* _Exercise instructions_: Down to the last character, transcribe every record.

*** Supplied material ***

(* ===== verification/HumanTask.v ===== *)
(** [human_task.rs]: the tasks a workflow hands to people, their construction at
    run, checkpoint and delivery boundaries, and their life until resolution. *)
From S2P Require Import Prelude RustStr RustStrFacts Json WorkflowInterrupt.

Definition HUMAN_TASK_SCHEMA_VERSION_V1 : Z := 1.

Inductive HumanTaskTypeV1 :=
| TaskApproval | TaskInputRequest | TaskOutputReview | TaskRecovery | TaskReconnect
| TaskDataCorrection | TaskReconciliation | TaskManual.

Definition task_type_as_str (self : HumanTaskTypeV1) : string :=
  match self with
  | TaskApproval => "approval"
  | TaskInputRequest => "input_request"
  | TaskOutputReview => "output_review"
  | TaskRecovery => "recovery"
  | TaskReconnect => "reconnect"
  | TaskDataCorrection => "data_correction"
  | TaskReconciliation => "recovery"
  | TaskManual => "manual"
  end.

Inductive HumanTaskStatusV1 := Pending | Completed | TaskCancelled.

#[export] Instance task_status_eq_dec : EqDecision HumanTaskStatusV1.
Proof. solve_decision. Defined.

Definition task_status_as_str (self : HumanTaskStatusV1) : string :=
  match self with
  | Pending => "pending"
  | Completed => "completed"
  | TaskCancelled => "cancelled"
  end.

Inductive HumanTaskSourceKindV1 := FlowRunSource | DeliveryReceiptSource.

Definition source_kind_as_str (self : HumanTaskSourceKindV1) : string :=
  match self with FlowRunSource => "flow_run" | DeliveryReceiptSource => "delivery_receipt" end.

Inductive HumanTaskActionV1 :=
| ActApprove | ActReject | ActRetry | ActResume | ActSubmit | ActReconnect | ActAcknowledge
| ActCancel.

#[export] Instance task_action_eq_dec : EqDecision HumanTaskActionV1.
Proof. solve_decision. Defined.

Record HumanTaskResolutionV1 `{JsonNumber} := {
  resolution_action : HumanTaskActionV1;
  resolution_note : option string;
  resolved_by : string;
  resolution_resolved_at : DateTime;
  resolution_command_id : option Uuid;
  resolution_idempotency_key : option string;
  response : option Value;
}.

Record HumanTaskV1 `{JsonNumber} := {
  task_schema_version : Z;
  task_id : Uuid;
  task_revision : Z;
  task_thread_id : Uuid;
  source_kind : HumanTaskSourceKindV1;
  source_id : Uuid;
  source_node_run_id : option Uuid;
  source_node_id : option string;
  task_type : HumanTaskTypeV1;
  task_status : HumanTaskStatusV1;
  task_title : string;
  task_description : string;
  allowed_actions : list HumanTaskActionV1;
  task_payload : Value;
  action_schema : option Value;
  assigned_to : option string;
  claimed_by : option string;
  claimed_at : option DateTime;
  due_at : option DateTime;
  task_checkpoint_id : option Uuid;
  task_continuation_id : option Uuid;
  resolution : option HumanTaskResolutionV1;
  task_created_at : DateTime;
  task_updated_at : DateTime;
  task_resolved_at : option DateTime;
}.

Definition eta_HumanTaskV1 `{JN : JsonNumber} (r : HumanTaskV1) : HumanTaskV1 :=
  {| task_schema_version := task_schema_version r; task_id := task_id r;
     task_revision := task_revision r; task_thread_id := task_thread_id r;
     source_kind := source_kind r; source_id := source_id r;
     source_node_run_id := source_node_run_id r; source_node_id := source_node_id r;
     task_type := task_type r; task_status := task_status r; task_title := task_title r;
     task_description := task_description r; allowed_actions := allowed_actions r;
     task_payload := task_payload r; action_schema := action_schema r;
     assigned_to := assigned_to r; claimed_by := claimed_by r; claimed_at := claimed_at r;
     due_at := due_at r; task_checkpoint_id := task_checkpoint_id r;
     task_continuation_id := task_continuation_id r; resolution := resolution r;
     task_created_at := task_created_at r; task_updated_at := task_updated_at r;
     task_resolved_at := task_resolved_at r |}.
#[export] Instance set_task_schema_version `{JN : JsonNumber} : Setter task_schema_version := ltac:(derive_setter eta_HumanTaskV1 task_schema_version).
#[export] Instance set_task_id `{JN : JsonNumber} : Setter task_id := ltac:(derive_setter eta_HumanTaskV1 task_id).
#[export] Instance set_task_revision `{JN : JsonNumber} : Setter task_revision := ltac:(derive_setter eta_HumanTaskV1 task_revision).
#[export] Instance set_task_thread_id `{JN : JsonNumber} : Setter task_thread_id := ltac:(derive_setter eta_HumanTaskV1 task_thread_id).
#[export] Instance set_source_kind `{JN : JsonNumber} : Setter source_kind := ltac:(derive_setter eta_HumanTaskV1 source_kind).
#[export] Instance set_source_id `{JN : JsonNumber} : Setter source_id := ltac:(derive_setter eta_HumanTaskV1 source_id).
#[export] Instance set_source_node_run_id `{JN : JsonNumber} : Setter source_node_run_id := ltac:(derive_setter eta_HumanTaskV1 source_node_run_id).
#[export] Instance set_source_node_id `{JN : JsonNumber} : Setter source_node_id := ltac:(derive_setter eta_HumanTaskV1 source_node_id).
#[export] Instance set_task_type `{JN : JsonNumber} : Setter task_type := ltac:(derive_setter eta_HumanTaskV1 task_type).
#[export] Instance set_task_status `{JN : JsonNumber} : Setter task_status := ltac:(derive_setter eta_HumanTaskV1 task_status).
#[export] Instance set_task_title `{JN : JsonNumber} : Setter task_title := ltac:(derive_setter eta_HumanTaskV1 task_title).
#[export] Instance set_task_description `{JN : JsonNumber} : Setter task_description := ltac:(derive_setter eta_HumanTaskV1 task_description).
#[export] Instance set_allowed_actions `{JN : JsonNumber} : Setter allowed_actions := ltac:(derive_setter eta_HumanTaskV1 allowed_actions).
#[export] Instance set_task_payload `{JN : JsonNumber} : Setter task_payload := ltac:(derive_setter eta_HumanTaskV1 task_payload).
#[export] Instance set_action_schema `{JN : JsonNumber} : Setter action_schema := ltac:(derive_setter eta_HumanTaskV1 action_schema).
#[export] Instance set_assigned_to `{JN : JsonNumber} : Setter assigned_to := ltac:(derive_setter eta_HumanTaskV1 assigned_to).
#[export] Instance set_claimed_by `{JN : JsonNumber} : Setter claimed_by := ltac:(derive_setter eta_HumanTaskV1 claimed_by).
#[export] Instance set_claimed_at `{JN : JsonNumber} : Setter claimed_at := ltac:(derive_setter eta_HumanTaskV1 claimed_at).
#[export] Instance set_due_at `{JN : JsonNumber} : Setter due_at := ltac:(derive_setter eta_HumanTaskV1 due_at).
#[export] Instance set_task_checkpoint_id `{JN : JsonNumber} : Setter task_checkpoint_id := ltac:(derive_setter eta_HumanTaskV1 task_checkpoint_id).
#[export] Instance set_task_continuation_id `{JN : JsonNumber} : Setter task_continuation_id := ltac:(derive_setter eta_HumanTaskV1 task_continuation_id).
#[export] Instance set_resolution `{JN : JsonNumber} : Setter resolution := ltac:(derive_setter eta_HumanTaskV1 resolution).
#[export] Instance set_task_created_at `{JN : JsonNumber} : Setter task_created_at := ltac:(derive_setter eta_HumanTaskV1 task_created_at).
#[export] Instance set_task_updated_at `{JN : JsonNumber} : Setter task_updated_at := ltac:(derive_setter eta_HumanTaskV1 task_updated_at).
#[export] Instance set_task_resolved_at `{JN : JsonNumber} : Setter task_resolved_at := ltac:(derive_setter eta_HumanTaskV1 task_resolved_at).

*** End of Supplied material ***

* _Answer space_:
(* ===== verification/HumanTask.v ===== *)
(** [human_task.rs]: the tasks a workflow hands to people, their construction at
    run, checkpoint and delivery boundaries, and their life until resolution. *)
From S2P Require Import Prelude RustStr RustStrFacts Json WorkflowInterrupt.

Definition HUMAN_TASK_SCHEMA_VERSION_V1 : Z := 1.

Inductive HumanTaskTypeV1 :=
| TaskApproval | TaskInputRequest | TaskOutputReview | TaskRecovery | TaskReconnect
| TaskDataCorrection | TaskReconciliation | TaskManual.

Definition task_type_as_str (self : HumanTaskTypeV1) : string :=
  match self with
  | TaskApproval => "approval"
  | TaskInputRequest => "input_request"
  | TaskOutputReview => "output_review"
  | TaskRecovery => "recovery"
  | TaskReconnect => "reconnect"
  | TaskDataCorrection => "data_correction"
  | TaskReconciliation => "recovery"
  | TaskManual => "manual"
  end.

Inductive HumanTaskStatusV1 := Pending | Completed | TaskCancelled.

#[export] Instance task_status_eq_dec : EqDecision HumanTaskStatusV1.
Proof. solve_decision. Defined.

Definition task_status_as_str (self : HumanTaskStatusV1) : string :=
  match self with
  | Pending => "pending"
  | Completed => "completed"
  | TaskCancelled => "cancelled"
  end.

Inductive HumanTaskSourceKindV1 := FlowRunSource | DeliveryReceiptSource.

Definition source_kind_as_str (self : HumanTaskSourceKindV1) : string :=
  match self with FlowRunSource => "flow_run" | DeliveryReceiptSource => "delivery_receipt" end.

Inductive HumanTaskActionV1 :=
| ActApprove | ActReject | ActRetry | ActResume | ActSubmit | ActReconnect | ActAcknowledge
| ActCancel.

#[export] Instance task_action_eq_dec : EqDecision HumanTaskActionV1.
Proof. solve_decision. Defined.

Record HumanTaskResolutionV1 `{JsonNumber} := {
  resolution_action : HumanTaskActionV1;
  resolution_note : option string;
  resolved_by : string;
  resolution_resolved_at : DateTime;
  resolution_command_id : option Uuid;
  resolution_idempotency_key : option string;
  response : option Value;
}.

Record HumanTaskV1 `{JsonNumber} := {
  task_schema_version : Z;
  task_id : Uuid;
  task_revision : Z;
  task_thread_id : Uuid;
  source_kind : HumanTaskSourceKindV1;
  source_id : Uuid;
  source_node_run_id : option Uuid;
  source_node_id : option string;
  task_type : HumanTaskTypeV1;
  task_status : HumanTaskStatusV1;
  task_title : string;
  task_description : string;
  allowed_actions : list HumanTaskActionV1;
  task_payload : Value;
  action_schema : option Value;
  assigned_to : option string;
  claimed_by : option string;
  claimed_at : option DateTime;
  due_at : option DateTime;
  task_checkpoint_id : option Uuid;
  task_continuation_id : option Uuid;
  resolution : option HumanTaskResolutionV1;
  task_created_at : DateTime;
  task_updated_at : DateTime;
  task_resolved_at : option DateTime;
}.

Definition eta_HumanTaskV1 `{JN : JsonNumber} (r : HumanTaskV1) : HumanTaskV1 :=
  {| task_schema_version := task_schema_version r; task_id := task_id r;
     task_revision := task_revision r; task_thread_id := task_thread_id r;
     source_kind := source_kind r; source_id := source_id r;
     source_node_run_id := source_node_run_id r; source_node_id := source_node_id r;
     task_type := task_type r; task_status := task_status r; task_title := task_title r;
     task_description := task_description r; allowed_actions := allowed_actions r;
     task_payload := task_payload r; action_schema := action_schema r;
     assigned_to := assigned_to r; claimed_by := claimed_by r; claimed_at := claimed_at r;
     due_at := due_at r; task_checkpoint_id := task_checkpoint_id r;
     task_continuation_id := task_continuation_id r; resolution := resolution r;
     task_created_at := task_created_at r; task_updated_at := task_updated_at r;
     task_resolved_at := task_resolved_at r |}.
#[export] Instance set_task_schema_version `{JN : JsonNumber} : Setter task_schema_version := ltac:(derive_setter eta_HumanTaskV1 task_schema_version).
#[export] Instance set_task_id `{JN : JsonNumber} : Setter task_id := ltac:(derive_setter eta_HumanTaskV1 task_id).
#[export] Instance set_task_revision `{JN : JsonNumber} : Setter task_revision := ltac:(derive_setter eta_HumanTaskV1 task_revision).
#[export] Instance set_task_thread_id `{JN : JsonNumber} : Setter task_thread_id := ltac:(derive_setter eta_HumanTaskV1 task_thread_id).
#[export] Instance set_source_kind `{JN : JsonNumber} : Setter source_kind := ltac:(derive_setter eta_HumanTaskV1 source_kind).
#[export] Instance set_source_id `{JN : JsonNumber} : Setter source_id := ltac:(derive_setter eta_HumanTaskV1 source_id).
#[export] Instance set_source_node_run_id `{JN : JsonNumber} : Setter source_node_run_id := ltac:(derive_setter eta_HumanTaskV1 source_node_run_id).
#[export] Instance set_source_node_id `{JN : JsonNumber} : Setter source_node_id := ltac:(derive_setter eta_HumanTaskV1 source_node_id).
#[export] Instance set_task_type `{JN : JsonNumber} : Setter task_type := ltac:(derive_setter eta_HumanTaskV1 task_type).
#[export] Instance set_task_status `{JN : JsonNumber} : Setter task_status := ltac:(derive_setter eta_HumanTaskV1 task_status).
#[export] Instance set_task_title `{JN : JsonNumber} : Setter task_title := ltac:(derive_setter eta_HumanTaskV1 task_title).
#[export] Instance set_task_description `{JN : JsonNumber} : Setter task_description := ltac:(derive_setter eta_HumanTaskV1 task_description).
#[export] Instance set_allowed_actions `{JN : JsonNumber} : Setter allowed_actions := ltac:(derive_setter eta_HumanTaskV1 allowed_actions).
#[export] Instance set_task_payload `{JN : JsonNumber} : Setter task_payload := ltac:(derive_setter eta_HumanTaskV1 task_payload).
#[export] Instance set_action_schema `{JN : JsonNumber} : Setter action_schema := ltac:(derive_setter eta_HumanTaskV1 action_schema).
#[export] Instance set_assigned_to `{JN : JsonNumber} : Setter assigned_to := ltac:(derive_setter eta_HumanTaskV1 assigned_to).
#[export] Instance set_claimed_by `{JN : JsonNumber} : Setter claimed_by := ltac:(derive_setter eta_HumanTaskV1 claimed_by).
#[export] Instance set_claimed_at `{JN : JsonNumber} : Setter claimed_at := ltac:(derive_setter eta_HumanTaskV1 claimed_at).
#[export] Instance set_due_at `{JN : JsonNumber} : Setter due_at := ltac:(derive_setter eta_HumanTaskV1 due_at).
#[export] Instance set_task_checkpoint_id `{JN : JsonNumber} : Setter task_checkpoint_id := ltac:(derive_setter eta_HumanTaskV1 task_checkpoint_id).
#[export] Instance set_task_continuation_id `{JN : JsonNumber} : Setter task_continuation_id := ltac:(derive_setter eta_HumanTaskV1 task_continuation_id).
#[export] Instance set_resolution `{JN : JsonNumber} : Setter resolution := ltac:(derive_setter eta_HumanTaskV1 resolution).
#[export] Instance set_task_created_at `{JN : JsonNumber} : Setter task_created_at := ltac:(derive_setter eta_HumanTaskV1 task_created_at).
#[export] Instance set_task_updated_at `{JN : JsonNumber} : Setter task_updated_at := ltac:(derive_setter eta_HumanTaskV1 task_updated_at).
#[export] Instance set_task_resolved_at `{JN : JsonNumber} : Setter task_resolved_at := ltac:(derive_setter eta_HumanTaskV1 task_resolved_at).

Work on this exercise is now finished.